A scene from The Long Dark, by Hinterland Games.

A scene from The Long Dark, by Hinterland Studios. (Hinterland Studios)

A couple years ago, I wrote a story about how Raphael van Lierop, an industrious video game designer, was starting his own studio. The interesting thing about his company, Hinterland Studios, was where he was basing it and how it was all going to work.

Van Lierop had tired of the game business grind, where designers usually have to relocate to one of Canada’s big hubs: Vancouver, Montreal or Toronto. He wanted to remain in his home of Cumberland, B.C., a tiny town of just over 3,000 people on Vancouver Island.

Unfortunately, the island wasn’t exactly awash in capable game designers, so Van Lierop had to get creative. When he launched Hinterland Studios in 2013, he did it as a distributed company.

The idea is similar to telecommuting, where employees work from home a few days a week and communicate with the office by phone and internet, but it’s also completely different. Rather than going into the office a few days a week, a distributed workforce only rarely congregates centrally, or sometimes never.

Hinterland was going to be a studio that would use internet-based tools to design games, with employees collaborating from all around rather than all being located in the same building. They’d meet up in person once every few months, but otherwise all of their interactions would be done electronically.

The plan helped Van Lierop secure big-name talent for key positions. His technical director, Alan Lawrence, was based in Illinois. His art and musical directors, Hokyo Lim and Marianne Krawczyk, were both in Los Angeles. Some of his programmers were in Edmonton.

They got to work on The Long Dark, a survival experience that may very well be the most Canadian video game ever made. In it, you play William McKenzie, a Canadian pilot who has crashed in the Canadian wilderness. The only thing that would make it any more Canadian is if the Trailer Park Boys showed up with a big bucket of poutine:

An early version of the game was released for PC users via Steam Early Access, to good reviews and more than 350,000 units sold. It’s now also available on Xbox One as part of the console’s Game Previews program.

The Long Dark is still a work in progress, with the idea being that players can see how it’s progressing on the way to its final version.

I checked in with Van Lierop a few weeks ago to see how the distributed company approach was serving him. It turns out he couldn’t be happier.

“We have the best of all worlds,” he says.

Hinterland Studios has doubled in size since 2013, up to 20 employees now. The company is now operating as a sort of hybrid, with half of those employees working within an actual studio in Cumberland and the other half still scattered about North America. When The Long Dark began to see some success, designers started to want to move to the island.

Despite the hybrid shift, employees still work in a distributed manner, with most communications happening electronically. They use Slack, the file-sharing and chatting tool, Skype and Basecamp, a project management application, to do most of their work.

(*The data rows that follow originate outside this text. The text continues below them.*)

(* ===== verification/ToStringFast.v ===== *)
(** Divide and conquer printing: [RecursionLevel] and [ToStringFormatter::Fast] of
    [src/bigint/tostring.cc]. *)

From Stdlib Require Import ZArith Lia.
From stdpp Require Import base tactics numbers list option.
From S2P Require Import Prelude Digit Digits VectorArithmetic Processor MulSchoolbook MulKaratsuba DivHelpers MulToom Multiply DivSchoolbook DivBurnikel DivBarrett FromString FromStringSpec ToString ToStringSpec.

#[local] Open Scope Z_scope.

Section fast.
Context `{Config, Platform}.
Context {alloc : Allocator} {fft : FftMultiplier}.
Context (radix : Z) (Hradix : 2 <= radix <= 36).
(** The length of the number, and the lengths for which multiplication and inversion are
    known to be correct. *)
Context (N L LI : nat) `{HMul : !Multiplier L} `{HInv : !Inverter LI}.
Context (HNL : (N + 3 <= L)%nat) (HNLI : (Nat.div2 N + 1 <= LI)%nat).

(** ** Levels *)

(** A level whose divisor, a power of the radix, has been shifted; all but the top level have
    the inverse of the divisor. *)
Record level_ok (l : RecursionLevel) : Prop := {
  lo_digits : digits_ok (divisor_ l);
  lo_length : (0 < length (divisor_ l) < L)%nat;
  lo_top : bpow (length (divisor_ l)) <= 2 * val (divisor_ l);
  lo_shift : 0 <= leading_zero_shift_ l < kDigitBits;
  lo_value : val (divisor_ l) = radix ^ Z.of_nat (char_count_ l) * 2 ^ leading_zero_shift_ l;
  lo_inverse : is_toplevel_ l = false -> digits_ok (inverse_ l) /\ length (inverse_ l) = length (divisor_ l) /\
    inverse_ok (bpow (length (divisor_ l))) (val (divisor_ l)) (bpow (length (divisor_ l)) + val (inverse_ l));
  lo_toplevel : is_toplevel_ l = true -> (N + 1 - length (divisor_ l) <= LI)%nat;
}.

(** The number of characters a list of levels produces. *)
Definition level_chars (chunk_chars : nat) (levels : list RecursionLevel) : nat :=
  match levels with [] => chunk_chars | l :: _ => (char_count_ l * 2)%nat end.

Fixpoint levels_ok (chunk_chars : nat) (levels : list RecursionLevel) : Prop :=
  match levels with
  | [] => True
  | l :: next => level_ok l /\ char_count_ l = level_chars chunk_chars next /\ Forall (fun l => is_toplevel_ l = false) next /\
      levels_ok chunk_chars next
  end.

Lemma LeftShiftDivisor_spec l :
  digits_ok (divisor_ l) -> normalized (divisor_ l) -> divisor_ l <> [] ->
  wp (LeftShiftDivisor l) (fun l' => char_count_ l' = char_count_ l /\ is_toplevel_ l' = is_toplevel_ l /\
    inverse_ l' = inverse_ l /\ length (divisor_ l') = length (divisor_ l) /\ digits_ok (divisor_ l') /\
    bpow (length (divisor_ l)) <= 2 * val (divisor_ l') /\ 0 <= leading_zero_shift_ l' < kDigitBits /\
    val (divisor_ l') = val (divisor_ l) * 2 ^ leading_zero_shift_ l').
Proof.
  intros Hd Hn Hne. unfold LeftShiftDivisor. apply wp_bind, wp_msd; [done | done|]. intros X' d E Hdd.
  assert (d <> 0) as Hd0 by (intros ->; apply Hn; by rewrite E, last_snoc).
  destruct (leading_zeros_shift _ _ _ Hd E Hd0) as (Hs & Htop & Hfit).
  apply wp_bind. eapply wp_mono; [apply LeftShift_spec; done|]. intros D' (HlD & HD & EV). apply wp_ret.
  cbn [char_count_ is_toplevel_ inverse_ divisor_ leading_zero_shift_]. rewrite EV. split_and!; (done || lia).
Qed.

(** An inverse of the top [n] digits of the divisor. *)
Lemma ComputeInverse_spec l dividend_length p (n := if bool_decide (dividend_length = 0)%nat then length (divisor_ l) else (dividend_length - length (divisor_ l))%nat) :
  uninterrupted p -> digits_ok (divisor_ l) -> bpow (length (divisor_ l)) <= 2 * val (divisor_ l) ->
  (0 < n <= LI)%nat -> (n <= length (divisor_ l))%nat ->
  wpP (ComputeInverse l dividend_length) p (fun l' p' => uninterrupted p' /\
    exists Iv, l' = mkLevel (leading_zero_shift_ l) (char_count_ l) (is_toplevel_ l) (divisor_ l) Iv /\
      digits_ok Iv /\ length Iv = n /\
      inverse_ok (bpow n) (val (drop (length (divisor_ l) - n) (divisor_ l))) (bpow n + val Iv)).
Proof.
  intros Hun Hd Htop Hn Hnl. unfold ComputeInverse. fold n. clearbody n.
  apply wpP_bind, wpP_lift, wp_dcheck; [apply bool_decide_eq_true; lia|].
  set (V := Digits_slice (divisor_ l) (length (divisor_ l) - n) n).
  assert (V = drop (length (divisor_ l) - n) (divisor_ l)) as EV.
  { unfold V, Digits_slice, slice. rewrite take_ge; [done | rewrite length_drop; lia]. }
  wpP_apply (invert_correct (L := LI) n); try done.
  { by right. }
  { apply uninitialized_ok. }
  { rewrite EV. by apply Forall_drop. }
  { apply uninitialized_ok. }
  { rewrite EV, length_drop. lia. }
  { apply length_uninitialized. }
  { by rewrite length_uninitialized. }
  { rewrite EV. pose proof (val_drop_normalized (divisor_ l) (length (divisor_ l) - n) Hd ltac:(lia) Htop) as Hv.
    by replace (length (divisor_ l) - (length (divisor_ l) - n))%nat with n in Hv by lia. }
  intros [Z' s'] p' (Hle & HlZ & HZ & _ & _ & Hinv). cbn [fst snd] in *.
  pose proof (uninterrupted_le _ _ Hle Hun) as Hun'. destruct (Hinv (proj1 Hun')) as (Iv & -> & Hok).
  apply wpP_bind, wpP_lift, wp_TrimOne, wpP_ret. split; [done|]. exists Iv. rewrite length_app in HlZ. cbn [length] in HlZ.
  apply Forall_app in HZ as [HI _]. split_and!; try (done || lia). by rewrite <- EV.
Qed.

Some of the local employees also benefit from the distributed system, given that they still have to commute for close to an hour. That sort of thing is de rigeur in big cities, but it’s excessive on Vancouver Island, Van Lierop says, so they telecommute a few days a week.

“The team is really integrated. Anyone who has moved here has done so for quality-of-life reasons. There’s been no pressure for them to move on the basis of getting a job with Hinterland,” he says.

The distributed model also serves as a competitive advantage since it allows the company to recruit people on more than just their willingness to move.

“Early on I had no intention of bringing anyone over to the island because it was a very risky startup. I just didn’t feel like I could offer anyone any kind of certainty over what the future could bring,” Van Lierop says. “Now, we’re able to pull in talent based on their interest in the project, their fit for the team and their skill as opposed to where they happen to live.”

Telecommuting and distributed workforces have been a flashpoint of debate over the past few years, most notably around the time that Hinterland started up. Yahoo chief executive Marissa Mayer in 2013 killed the company’s work-from-home program, saying it wasn’t good for the business culture.

Van Lierop agrees to some extent—face-to-face communications and meetings are still necessary because they can often result in unexpected ideas springing up. But it also doesn’t have to be a case of either-or, which is why all the employees meet up every few months.

“Those communications still happen, you just have to be a little more deliberate about them,” he says.

The upside of the distributed workforce is clear, though. For smaller startups, it’s a way for innovation to happen outside of big cities. That’s especially important in Canada, where thousands of entrepreneurs are forced to relocate to bigger hubs if they want to realize their ideas.

Hinterland Studios may be a sign of things to come, where smaller regions like Vancouver Island can start to become internationally competitive.

“Hinterland and The Long Dark never would have happened without embracing that distributed model,” Van Lierop says. “There just wasn’t the talent based on the island.”